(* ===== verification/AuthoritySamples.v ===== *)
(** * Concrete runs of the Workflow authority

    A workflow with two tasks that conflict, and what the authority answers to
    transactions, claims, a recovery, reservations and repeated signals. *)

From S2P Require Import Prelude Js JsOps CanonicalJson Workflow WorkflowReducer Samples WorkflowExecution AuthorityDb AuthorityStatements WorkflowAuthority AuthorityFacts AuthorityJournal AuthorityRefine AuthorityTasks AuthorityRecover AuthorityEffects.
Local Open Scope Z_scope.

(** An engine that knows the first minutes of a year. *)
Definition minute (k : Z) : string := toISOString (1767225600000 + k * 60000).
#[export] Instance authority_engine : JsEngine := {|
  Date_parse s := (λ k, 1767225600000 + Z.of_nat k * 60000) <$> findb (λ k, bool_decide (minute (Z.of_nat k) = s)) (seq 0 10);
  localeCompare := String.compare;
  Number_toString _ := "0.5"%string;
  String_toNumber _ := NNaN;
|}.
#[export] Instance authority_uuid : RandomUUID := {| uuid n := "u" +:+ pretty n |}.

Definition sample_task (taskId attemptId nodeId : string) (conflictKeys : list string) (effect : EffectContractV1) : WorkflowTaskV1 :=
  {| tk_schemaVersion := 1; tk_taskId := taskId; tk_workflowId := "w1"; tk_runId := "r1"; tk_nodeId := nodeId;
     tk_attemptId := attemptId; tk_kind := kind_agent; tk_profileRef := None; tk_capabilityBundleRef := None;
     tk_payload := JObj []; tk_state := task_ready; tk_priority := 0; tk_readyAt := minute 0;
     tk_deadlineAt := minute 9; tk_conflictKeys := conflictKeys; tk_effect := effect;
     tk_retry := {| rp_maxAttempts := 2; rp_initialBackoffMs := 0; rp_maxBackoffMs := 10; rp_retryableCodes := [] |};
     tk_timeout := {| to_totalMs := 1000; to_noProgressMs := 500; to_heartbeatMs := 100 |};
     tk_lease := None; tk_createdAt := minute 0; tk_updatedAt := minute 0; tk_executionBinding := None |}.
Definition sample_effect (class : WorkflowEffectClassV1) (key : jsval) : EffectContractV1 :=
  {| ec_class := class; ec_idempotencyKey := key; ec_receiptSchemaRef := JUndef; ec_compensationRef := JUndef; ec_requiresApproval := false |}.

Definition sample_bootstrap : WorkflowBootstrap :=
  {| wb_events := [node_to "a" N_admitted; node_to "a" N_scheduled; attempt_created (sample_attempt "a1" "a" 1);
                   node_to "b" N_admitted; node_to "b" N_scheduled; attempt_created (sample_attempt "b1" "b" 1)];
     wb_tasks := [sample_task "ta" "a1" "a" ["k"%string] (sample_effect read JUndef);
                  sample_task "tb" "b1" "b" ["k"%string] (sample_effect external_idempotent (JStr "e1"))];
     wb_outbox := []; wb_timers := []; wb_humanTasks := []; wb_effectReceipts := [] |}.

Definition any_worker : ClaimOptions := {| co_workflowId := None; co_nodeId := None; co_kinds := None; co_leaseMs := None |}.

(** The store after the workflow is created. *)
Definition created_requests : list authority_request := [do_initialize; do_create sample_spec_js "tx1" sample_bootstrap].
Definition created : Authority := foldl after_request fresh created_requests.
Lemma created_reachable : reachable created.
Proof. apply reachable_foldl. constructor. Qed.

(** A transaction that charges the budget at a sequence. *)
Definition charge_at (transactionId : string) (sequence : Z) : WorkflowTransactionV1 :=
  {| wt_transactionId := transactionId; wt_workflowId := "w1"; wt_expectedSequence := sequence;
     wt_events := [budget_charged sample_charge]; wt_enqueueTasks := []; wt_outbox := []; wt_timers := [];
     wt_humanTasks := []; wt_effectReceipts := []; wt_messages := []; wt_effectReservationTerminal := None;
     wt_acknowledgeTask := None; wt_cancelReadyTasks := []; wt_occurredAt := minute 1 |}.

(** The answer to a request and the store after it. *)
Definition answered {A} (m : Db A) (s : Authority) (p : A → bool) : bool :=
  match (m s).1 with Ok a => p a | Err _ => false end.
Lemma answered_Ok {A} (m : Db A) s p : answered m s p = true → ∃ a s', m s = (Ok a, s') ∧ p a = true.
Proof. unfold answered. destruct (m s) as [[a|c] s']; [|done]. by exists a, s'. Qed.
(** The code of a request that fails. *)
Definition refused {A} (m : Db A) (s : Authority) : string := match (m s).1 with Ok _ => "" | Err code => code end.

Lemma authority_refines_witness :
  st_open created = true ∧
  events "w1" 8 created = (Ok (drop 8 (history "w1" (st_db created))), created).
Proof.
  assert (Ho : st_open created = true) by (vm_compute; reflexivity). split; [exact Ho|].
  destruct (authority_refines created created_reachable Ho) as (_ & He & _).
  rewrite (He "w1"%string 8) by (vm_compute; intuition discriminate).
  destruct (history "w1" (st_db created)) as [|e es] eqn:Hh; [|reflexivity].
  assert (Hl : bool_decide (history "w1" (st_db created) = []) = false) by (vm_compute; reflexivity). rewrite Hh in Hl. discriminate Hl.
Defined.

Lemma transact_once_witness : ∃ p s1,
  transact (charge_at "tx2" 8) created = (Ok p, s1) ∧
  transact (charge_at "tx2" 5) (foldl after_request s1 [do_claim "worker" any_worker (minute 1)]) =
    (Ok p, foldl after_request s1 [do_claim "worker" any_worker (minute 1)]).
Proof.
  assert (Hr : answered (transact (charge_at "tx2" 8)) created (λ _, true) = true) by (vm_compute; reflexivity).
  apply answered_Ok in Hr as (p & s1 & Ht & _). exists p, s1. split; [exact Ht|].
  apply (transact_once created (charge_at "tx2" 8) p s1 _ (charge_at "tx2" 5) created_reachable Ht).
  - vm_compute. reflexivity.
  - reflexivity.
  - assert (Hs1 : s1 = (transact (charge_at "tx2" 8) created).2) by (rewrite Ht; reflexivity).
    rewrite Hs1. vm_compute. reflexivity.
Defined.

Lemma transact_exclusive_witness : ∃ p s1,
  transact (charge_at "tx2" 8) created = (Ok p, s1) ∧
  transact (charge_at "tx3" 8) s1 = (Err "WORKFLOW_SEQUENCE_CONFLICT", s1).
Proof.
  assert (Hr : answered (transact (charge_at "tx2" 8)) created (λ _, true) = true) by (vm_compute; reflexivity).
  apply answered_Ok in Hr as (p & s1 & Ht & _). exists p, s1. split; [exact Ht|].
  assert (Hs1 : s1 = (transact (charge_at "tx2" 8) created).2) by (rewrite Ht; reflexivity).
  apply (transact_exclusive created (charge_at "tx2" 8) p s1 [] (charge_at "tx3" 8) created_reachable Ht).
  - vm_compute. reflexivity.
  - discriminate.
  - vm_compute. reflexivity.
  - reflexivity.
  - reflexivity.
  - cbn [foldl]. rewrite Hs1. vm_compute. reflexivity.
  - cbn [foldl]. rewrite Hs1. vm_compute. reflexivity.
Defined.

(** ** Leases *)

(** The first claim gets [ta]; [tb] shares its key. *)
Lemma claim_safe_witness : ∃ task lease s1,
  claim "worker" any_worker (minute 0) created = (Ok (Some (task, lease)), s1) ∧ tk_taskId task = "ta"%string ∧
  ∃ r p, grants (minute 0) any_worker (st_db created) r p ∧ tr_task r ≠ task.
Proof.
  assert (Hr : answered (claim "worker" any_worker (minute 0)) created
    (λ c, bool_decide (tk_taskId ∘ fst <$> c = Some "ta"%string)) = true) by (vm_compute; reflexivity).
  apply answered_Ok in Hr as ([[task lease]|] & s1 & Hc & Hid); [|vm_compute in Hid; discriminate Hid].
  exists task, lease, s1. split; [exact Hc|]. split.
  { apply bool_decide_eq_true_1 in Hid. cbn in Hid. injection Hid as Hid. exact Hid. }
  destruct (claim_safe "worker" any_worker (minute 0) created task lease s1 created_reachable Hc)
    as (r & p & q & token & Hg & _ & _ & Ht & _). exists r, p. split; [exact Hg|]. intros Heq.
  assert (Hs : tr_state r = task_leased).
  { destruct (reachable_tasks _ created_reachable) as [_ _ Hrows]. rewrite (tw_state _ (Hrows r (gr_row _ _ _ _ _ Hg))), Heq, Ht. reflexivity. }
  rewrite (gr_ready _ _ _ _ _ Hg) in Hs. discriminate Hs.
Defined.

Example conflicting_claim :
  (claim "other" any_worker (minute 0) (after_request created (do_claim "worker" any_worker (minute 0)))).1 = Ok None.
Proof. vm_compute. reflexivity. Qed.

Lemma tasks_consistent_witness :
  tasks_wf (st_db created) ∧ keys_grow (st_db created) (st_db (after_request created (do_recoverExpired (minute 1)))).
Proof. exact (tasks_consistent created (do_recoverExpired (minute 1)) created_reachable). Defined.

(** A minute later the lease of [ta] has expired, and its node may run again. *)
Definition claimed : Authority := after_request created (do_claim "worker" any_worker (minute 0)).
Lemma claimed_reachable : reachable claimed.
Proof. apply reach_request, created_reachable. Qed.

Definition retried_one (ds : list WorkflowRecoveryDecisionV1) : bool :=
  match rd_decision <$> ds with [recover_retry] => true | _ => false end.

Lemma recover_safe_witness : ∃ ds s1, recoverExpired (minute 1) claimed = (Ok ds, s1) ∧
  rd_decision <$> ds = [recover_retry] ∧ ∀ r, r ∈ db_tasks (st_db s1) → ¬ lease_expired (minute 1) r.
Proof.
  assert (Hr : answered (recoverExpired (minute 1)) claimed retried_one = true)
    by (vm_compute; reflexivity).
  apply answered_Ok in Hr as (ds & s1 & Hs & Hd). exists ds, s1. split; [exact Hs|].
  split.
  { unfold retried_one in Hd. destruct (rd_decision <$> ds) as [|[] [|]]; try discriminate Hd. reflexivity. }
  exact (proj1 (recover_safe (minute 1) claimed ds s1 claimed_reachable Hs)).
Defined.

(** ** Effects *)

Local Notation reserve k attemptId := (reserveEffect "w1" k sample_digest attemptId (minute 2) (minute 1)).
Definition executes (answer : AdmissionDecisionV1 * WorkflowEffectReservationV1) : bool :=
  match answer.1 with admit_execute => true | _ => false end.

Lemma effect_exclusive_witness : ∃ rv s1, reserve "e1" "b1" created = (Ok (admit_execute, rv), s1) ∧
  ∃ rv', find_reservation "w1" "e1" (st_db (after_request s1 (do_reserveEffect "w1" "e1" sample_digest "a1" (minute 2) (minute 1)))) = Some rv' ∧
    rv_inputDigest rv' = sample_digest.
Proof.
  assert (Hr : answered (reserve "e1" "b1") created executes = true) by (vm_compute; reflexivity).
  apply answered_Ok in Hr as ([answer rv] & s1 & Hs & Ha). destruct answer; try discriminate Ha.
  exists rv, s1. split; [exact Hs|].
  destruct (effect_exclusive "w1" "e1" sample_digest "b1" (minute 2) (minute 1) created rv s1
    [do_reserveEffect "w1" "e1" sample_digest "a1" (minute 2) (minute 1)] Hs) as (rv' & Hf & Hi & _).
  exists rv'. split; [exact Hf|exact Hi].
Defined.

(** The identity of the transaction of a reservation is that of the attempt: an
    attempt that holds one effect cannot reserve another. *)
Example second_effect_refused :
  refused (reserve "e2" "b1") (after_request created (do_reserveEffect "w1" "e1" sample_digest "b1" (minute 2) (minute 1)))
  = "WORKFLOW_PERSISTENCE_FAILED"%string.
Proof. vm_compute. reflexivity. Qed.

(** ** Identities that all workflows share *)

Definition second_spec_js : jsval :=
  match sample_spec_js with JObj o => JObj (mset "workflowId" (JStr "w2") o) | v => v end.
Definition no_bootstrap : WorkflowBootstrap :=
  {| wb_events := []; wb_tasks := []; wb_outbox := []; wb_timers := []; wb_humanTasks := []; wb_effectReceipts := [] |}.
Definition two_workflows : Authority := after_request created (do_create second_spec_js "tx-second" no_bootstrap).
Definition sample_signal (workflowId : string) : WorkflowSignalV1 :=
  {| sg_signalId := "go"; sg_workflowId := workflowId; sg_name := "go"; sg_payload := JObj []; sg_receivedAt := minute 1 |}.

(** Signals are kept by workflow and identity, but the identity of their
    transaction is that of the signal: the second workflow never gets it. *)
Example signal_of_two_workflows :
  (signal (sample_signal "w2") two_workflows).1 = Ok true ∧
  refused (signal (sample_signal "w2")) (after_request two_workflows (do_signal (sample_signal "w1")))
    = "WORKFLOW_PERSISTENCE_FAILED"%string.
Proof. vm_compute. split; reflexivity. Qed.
---+---
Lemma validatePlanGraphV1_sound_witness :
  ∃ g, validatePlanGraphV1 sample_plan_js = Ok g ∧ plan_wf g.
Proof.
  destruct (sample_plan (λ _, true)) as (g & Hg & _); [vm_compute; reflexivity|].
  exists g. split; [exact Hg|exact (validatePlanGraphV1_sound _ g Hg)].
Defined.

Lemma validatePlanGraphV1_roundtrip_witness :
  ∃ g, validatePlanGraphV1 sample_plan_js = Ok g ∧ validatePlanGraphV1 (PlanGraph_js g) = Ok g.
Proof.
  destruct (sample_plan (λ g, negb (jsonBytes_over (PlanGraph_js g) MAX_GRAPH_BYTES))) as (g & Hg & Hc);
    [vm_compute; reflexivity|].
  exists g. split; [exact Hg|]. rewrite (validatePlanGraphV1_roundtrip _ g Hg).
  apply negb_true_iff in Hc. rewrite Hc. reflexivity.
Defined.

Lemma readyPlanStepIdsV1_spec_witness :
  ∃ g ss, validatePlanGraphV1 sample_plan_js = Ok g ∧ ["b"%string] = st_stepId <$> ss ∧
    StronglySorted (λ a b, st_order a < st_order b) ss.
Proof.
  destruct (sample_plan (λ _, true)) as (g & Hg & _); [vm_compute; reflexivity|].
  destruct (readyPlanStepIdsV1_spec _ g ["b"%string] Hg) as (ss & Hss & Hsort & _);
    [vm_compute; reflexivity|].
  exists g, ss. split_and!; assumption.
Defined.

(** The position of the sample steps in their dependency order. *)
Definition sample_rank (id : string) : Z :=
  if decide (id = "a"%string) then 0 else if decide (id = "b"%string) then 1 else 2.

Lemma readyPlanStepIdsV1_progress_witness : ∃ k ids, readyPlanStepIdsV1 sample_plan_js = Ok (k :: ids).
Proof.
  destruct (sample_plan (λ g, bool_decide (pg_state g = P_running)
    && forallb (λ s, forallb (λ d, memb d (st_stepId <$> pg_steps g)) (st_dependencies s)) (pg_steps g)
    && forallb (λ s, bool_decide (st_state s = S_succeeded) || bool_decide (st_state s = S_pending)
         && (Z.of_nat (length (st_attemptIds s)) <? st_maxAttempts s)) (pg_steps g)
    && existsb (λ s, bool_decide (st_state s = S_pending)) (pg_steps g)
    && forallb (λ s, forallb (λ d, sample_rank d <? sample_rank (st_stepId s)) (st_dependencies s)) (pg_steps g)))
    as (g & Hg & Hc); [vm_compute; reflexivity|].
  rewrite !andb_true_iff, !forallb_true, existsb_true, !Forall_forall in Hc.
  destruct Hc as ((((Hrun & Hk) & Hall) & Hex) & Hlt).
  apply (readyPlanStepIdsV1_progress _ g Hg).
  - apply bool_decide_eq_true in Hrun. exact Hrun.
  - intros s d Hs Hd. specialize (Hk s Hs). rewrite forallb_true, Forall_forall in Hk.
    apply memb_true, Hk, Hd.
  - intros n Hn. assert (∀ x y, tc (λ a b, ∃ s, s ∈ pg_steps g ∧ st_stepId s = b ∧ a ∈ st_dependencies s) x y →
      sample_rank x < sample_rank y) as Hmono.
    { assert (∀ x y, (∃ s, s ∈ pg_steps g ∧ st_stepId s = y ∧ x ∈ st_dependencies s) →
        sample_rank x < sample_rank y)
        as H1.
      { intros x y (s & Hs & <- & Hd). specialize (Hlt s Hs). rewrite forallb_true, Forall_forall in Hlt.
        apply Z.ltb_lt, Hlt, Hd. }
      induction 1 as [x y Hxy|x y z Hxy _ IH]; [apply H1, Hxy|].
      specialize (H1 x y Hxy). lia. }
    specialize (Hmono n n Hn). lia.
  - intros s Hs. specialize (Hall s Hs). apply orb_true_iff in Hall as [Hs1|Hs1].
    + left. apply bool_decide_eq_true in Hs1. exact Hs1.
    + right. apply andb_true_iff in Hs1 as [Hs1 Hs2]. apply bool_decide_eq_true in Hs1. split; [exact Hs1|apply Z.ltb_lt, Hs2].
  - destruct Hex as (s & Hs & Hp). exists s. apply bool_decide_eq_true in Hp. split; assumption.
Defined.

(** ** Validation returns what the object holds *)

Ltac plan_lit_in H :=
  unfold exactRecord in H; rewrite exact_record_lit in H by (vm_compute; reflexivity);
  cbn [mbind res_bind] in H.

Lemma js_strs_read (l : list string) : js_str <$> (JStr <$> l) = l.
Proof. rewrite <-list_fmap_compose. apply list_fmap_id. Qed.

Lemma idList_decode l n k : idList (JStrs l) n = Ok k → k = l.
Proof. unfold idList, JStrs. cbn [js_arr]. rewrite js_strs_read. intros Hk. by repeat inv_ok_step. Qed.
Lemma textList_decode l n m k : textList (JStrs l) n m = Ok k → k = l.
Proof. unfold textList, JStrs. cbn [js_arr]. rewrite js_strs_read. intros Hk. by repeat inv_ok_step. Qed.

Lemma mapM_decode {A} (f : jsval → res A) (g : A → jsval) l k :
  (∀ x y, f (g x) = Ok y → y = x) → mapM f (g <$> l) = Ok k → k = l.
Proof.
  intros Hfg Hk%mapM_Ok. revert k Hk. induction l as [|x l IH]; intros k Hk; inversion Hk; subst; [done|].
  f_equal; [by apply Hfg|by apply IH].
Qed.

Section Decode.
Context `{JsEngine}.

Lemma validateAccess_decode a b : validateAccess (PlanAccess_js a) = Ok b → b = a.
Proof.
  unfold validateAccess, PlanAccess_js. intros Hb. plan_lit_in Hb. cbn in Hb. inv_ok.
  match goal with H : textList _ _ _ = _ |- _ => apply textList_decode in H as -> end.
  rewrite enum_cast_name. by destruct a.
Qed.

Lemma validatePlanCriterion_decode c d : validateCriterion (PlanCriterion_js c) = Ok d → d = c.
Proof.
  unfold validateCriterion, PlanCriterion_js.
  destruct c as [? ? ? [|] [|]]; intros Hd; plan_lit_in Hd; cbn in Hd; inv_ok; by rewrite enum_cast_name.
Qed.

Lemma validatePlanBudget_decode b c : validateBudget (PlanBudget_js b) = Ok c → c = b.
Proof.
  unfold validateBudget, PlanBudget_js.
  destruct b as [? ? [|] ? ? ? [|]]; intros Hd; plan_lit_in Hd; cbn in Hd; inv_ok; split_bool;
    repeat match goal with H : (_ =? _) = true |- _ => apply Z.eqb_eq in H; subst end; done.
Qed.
---+---
_Work to be completed_. The string to find is "what"; copy every line of the listing that has it.

_Finished exercise_.
    A workflow with two tasks that conflict, and what the authority answers to
(** ** Validation returns what the object holds *)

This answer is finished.